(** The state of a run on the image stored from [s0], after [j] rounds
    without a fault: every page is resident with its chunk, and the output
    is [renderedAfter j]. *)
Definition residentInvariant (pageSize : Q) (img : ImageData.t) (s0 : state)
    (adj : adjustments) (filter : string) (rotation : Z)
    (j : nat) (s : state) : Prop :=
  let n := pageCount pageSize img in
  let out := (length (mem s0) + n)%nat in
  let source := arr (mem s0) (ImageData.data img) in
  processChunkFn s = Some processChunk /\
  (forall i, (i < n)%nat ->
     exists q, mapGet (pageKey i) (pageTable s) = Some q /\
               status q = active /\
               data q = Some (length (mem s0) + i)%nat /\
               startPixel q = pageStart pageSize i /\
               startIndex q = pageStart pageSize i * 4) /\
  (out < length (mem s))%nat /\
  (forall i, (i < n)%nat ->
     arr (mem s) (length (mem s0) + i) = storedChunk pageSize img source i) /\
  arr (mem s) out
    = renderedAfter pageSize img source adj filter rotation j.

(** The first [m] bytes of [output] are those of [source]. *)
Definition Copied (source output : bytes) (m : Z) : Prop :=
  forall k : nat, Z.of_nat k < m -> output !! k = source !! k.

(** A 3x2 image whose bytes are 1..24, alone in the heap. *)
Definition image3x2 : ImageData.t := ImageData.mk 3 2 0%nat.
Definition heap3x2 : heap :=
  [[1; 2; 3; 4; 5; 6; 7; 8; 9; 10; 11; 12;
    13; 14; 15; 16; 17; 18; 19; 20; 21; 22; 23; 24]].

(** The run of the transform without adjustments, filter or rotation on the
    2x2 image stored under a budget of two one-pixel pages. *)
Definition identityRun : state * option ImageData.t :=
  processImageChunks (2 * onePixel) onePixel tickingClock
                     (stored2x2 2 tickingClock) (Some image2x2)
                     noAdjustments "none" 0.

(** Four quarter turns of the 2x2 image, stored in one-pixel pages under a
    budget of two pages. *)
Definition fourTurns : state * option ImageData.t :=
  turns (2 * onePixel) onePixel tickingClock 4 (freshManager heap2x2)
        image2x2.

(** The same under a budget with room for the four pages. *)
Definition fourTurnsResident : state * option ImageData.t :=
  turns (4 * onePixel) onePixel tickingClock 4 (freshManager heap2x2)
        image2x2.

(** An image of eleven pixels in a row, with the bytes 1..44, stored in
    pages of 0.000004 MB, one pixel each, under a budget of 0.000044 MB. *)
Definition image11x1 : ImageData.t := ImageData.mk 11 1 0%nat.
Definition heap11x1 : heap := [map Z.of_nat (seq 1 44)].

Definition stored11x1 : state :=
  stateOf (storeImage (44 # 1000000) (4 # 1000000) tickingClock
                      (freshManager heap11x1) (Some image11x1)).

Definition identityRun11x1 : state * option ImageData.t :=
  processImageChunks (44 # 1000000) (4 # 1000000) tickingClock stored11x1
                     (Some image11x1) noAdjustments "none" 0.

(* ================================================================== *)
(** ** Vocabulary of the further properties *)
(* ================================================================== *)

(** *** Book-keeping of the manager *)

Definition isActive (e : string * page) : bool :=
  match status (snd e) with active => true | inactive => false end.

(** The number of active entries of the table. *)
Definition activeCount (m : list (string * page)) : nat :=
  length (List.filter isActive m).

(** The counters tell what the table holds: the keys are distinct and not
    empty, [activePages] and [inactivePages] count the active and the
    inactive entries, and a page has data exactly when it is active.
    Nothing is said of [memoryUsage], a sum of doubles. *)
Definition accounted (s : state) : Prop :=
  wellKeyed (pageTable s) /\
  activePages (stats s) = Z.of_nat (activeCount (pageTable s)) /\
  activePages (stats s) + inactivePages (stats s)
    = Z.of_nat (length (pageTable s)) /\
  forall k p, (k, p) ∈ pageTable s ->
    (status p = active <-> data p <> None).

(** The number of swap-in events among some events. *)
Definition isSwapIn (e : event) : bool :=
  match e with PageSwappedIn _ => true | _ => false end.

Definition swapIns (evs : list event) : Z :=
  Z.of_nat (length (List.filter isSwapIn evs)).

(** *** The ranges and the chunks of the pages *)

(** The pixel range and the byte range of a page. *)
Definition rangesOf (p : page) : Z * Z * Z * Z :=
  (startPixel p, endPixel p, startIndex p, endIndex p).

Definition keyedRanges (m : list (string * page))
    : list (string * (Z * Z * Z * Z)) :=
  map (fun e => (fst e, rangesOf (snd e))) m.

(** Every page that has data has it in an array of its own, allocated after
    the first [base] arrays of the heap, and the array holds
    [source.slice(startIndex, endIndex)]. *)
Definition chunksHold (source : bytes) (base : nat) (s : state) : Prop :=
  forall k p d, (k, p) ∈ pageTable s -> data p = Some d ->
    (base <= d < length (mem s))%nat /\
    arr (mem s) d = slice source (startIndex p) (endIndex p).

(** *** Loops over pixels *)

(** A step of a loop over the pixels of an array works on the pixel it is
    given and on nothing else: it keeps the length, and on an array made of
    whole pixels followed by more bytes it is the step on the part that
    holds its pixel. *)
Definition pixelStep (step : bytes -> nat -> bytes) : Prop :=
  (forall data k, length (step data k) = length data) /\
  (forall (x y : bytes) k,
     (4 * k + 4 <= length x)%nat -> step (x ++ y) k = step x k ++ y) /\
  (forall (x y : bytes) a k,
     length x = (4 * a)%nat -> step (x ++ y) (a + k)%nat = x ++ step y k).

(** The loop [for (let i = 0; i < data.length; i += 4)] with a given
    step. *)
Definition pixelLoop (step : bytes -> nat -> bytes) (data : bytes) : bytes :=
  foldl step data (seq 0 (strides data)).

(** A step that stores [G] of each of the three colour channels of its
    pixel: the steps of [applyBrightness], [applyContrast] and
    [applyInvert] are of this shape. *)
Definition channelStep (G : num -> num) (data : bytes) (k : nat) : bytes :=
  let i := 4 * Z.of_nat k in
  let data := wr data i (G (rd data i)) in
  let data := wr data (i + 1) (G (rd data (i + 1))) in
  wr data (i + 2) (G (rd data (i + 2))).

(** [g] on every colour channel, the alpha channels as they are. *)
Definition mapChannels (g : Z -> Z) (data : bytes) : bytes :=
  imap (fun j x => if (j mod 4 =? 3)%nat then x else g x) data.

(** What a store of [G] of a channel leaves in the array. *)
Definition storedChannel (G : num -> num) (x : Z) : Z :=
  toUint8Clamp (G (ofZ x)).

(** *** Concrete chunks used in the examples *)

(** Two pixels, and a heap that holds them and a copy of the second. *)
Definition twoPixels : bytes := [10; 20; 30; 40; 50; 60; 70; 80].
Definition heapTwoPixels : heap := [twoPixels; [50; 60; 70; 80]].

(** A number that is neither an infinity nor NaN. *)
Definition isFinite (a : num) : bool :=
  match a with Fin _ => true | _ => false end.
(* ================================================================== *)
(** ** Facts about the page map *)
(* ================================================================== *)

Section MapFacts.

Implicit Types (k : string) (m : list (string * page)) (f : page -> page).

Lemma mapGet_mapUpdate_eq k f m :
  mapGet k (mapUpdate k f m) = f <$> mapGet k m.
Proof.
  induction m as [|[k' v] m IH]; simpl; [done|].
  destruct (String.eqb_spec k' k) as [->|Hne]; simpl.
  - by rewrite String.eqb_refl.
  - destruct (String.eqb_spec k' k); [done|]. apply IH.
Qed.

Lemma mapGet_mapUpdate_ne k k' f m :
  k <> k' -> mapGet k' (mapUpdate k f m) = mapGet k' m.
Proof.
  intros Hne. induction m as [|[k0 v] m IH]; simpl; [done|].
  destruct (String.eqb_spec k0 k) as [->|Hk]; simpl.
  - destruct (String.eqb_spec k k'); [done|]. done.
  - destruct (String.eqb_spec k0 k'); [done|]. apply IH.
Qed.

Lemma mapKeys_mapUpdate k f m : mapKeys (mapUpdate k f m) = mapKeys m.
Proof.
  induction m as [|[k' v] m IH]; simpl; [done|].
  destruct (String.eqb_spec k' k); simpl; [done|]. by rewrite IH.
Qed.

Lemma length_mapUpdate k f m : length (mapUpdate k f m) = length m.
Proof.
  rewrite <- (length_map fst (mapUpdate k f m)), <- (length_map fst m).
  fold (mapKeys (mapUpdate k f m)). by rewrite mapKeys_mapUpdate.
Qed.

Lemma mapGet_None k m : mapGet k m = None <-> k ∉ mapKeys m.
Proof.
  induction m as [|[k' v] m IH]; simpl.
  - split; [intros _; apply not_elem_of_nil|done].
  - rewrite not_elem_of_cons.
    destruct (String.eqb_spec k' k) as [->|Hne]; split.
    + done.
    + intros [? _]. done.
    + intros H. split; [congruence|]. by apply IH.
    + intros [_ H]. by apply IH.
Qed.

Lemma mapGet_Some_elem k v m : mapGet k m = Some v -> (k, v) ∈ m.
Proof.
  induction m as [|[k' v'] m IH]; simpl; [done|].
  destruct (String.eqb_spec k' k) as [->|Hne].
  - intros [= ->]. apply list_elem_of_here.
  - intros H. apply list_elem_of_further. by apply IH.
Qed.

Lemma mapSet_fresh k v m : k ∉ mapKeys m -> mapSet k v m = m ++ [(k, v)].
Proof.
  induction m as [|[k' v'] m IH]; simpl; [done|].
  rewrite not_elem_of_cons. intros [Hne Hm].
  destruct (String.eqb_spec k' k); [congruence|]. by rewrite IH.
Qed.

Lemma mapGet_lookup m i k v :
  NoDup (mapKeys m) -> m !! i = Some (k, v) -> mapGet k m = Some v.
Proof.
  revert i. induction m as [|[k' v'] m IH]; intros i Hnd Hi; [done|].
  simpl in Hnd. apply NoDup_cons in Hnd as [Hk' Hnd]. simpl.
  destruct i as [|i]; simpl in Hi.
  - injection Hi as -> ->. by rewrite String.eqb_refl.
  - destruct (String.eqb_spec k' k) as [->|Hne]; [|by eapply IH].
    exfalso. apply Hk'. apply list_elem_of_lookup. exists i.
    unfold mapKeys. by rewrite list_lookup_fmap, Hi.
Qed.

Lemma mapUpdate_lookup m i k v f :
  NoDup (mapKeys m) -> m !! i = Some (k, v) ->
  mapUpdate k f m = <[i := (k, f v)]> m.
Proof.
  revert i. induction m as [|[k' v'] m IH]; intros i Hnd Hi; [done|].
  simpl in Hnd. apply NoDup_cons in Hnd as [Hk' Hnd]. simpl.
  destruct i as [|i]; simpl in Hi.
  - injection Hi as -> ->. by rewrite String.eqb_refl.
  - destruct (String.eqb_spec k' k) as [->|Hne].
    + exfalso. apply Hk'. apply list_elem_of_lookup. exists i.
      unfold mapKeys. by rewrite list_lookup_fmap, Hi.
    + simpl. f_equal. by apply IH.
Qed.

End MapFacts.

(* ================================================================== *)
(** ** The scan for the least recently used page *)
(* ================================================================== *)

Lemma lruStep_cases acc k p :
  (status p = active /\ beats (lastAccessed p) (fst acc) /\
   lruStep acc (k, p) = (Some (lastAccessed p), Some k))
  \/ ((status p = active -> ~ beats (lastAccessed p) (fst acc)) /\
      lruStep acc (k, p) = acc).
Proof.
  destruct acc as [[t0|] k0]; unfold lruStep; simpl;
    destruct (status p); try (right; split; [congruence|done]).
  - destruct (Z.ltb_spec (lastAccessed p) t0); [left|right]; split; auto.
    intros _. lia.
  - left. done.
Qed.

* * *

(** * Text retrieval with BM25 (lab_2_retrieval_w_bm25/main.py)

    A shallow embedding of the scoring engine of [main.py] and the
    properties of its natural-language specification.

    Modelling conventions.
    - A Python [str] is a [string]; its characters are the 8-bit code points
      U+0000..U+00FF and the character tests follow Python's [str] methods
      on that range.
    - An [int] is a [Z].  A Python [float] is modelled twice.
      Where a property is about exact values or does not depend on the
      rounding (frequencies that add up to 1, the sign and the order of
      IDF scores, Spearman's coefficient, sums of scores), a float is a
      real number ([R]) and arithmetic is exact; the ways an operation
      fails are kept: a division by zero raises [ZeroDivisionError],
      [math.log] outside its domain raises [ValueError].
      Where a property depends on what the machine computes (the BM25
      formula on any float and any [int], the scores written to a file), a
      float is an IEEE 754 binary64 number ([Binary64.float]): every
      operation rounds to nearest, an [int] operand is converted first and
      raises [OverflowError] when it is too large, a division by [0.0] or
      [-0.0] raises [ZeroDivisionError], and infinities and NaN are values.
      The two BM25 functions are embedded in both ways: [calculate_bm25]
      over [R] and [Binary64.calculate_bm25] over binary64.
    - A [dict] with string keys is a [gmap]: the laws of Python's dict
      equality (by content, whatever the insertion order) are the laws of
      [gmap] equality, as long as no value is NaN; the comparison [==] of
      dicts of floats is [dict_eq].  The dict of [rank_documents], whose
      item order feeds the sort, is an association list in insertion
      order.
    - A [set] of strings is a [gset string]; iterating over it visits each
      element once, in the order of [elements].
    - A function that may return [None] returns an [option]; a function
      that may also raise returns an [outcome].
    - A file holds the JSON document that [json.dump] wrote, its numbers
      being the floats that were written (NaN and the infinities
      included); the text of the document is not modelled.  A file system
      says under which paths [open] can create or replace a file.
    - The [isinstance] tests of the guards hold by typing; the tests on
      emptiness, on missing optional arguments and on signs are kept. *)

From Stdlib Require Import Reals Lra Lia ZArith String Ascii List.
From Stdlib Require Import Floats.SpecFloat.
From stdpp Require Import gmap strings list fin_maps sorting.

* [Exercise objective]
Each line in the entries above, starting at the line with "equality (by content, whatever" and ending at the line with "From stdpp Require", is to be printed exactly, and only those lines.

* [Your response]
      equality (by content, whatever the insertion order) are the laws of
      [gmap] equality, as long as no value is NaN; the comparison [==] of
      dicts of floats is [dict_eq].  The dict of [rank_documents], whose
      item order feeds the sort, is an association list in insertion
      order.
    - A [set] of strings is a [gset string]; iterating over it visits each
      element once, in the order of [elements].
    - A function that may return [None] returns an [option]; a function
      that may also raise returns an [outcome].
    - A file holds the JSON document that [json.dump] wrote, its numbers
      being the floats that were written (NaN and the infinities
      included); the text of the document is not modelled.  A file system
      says under which paths [open] can create or replace a file.
    - The [isinstance] tests of the guards hold by typing; the tests on
      emptiness, on missing optional arguments and on signs are kept. *)

From Stdlib Require Import Reals Lra Lia ZArith String Ascii List.
From Stdlib Require Import Floats.SpecFloat.
From stdpp Require Import gmap strings list fin_maps sorting.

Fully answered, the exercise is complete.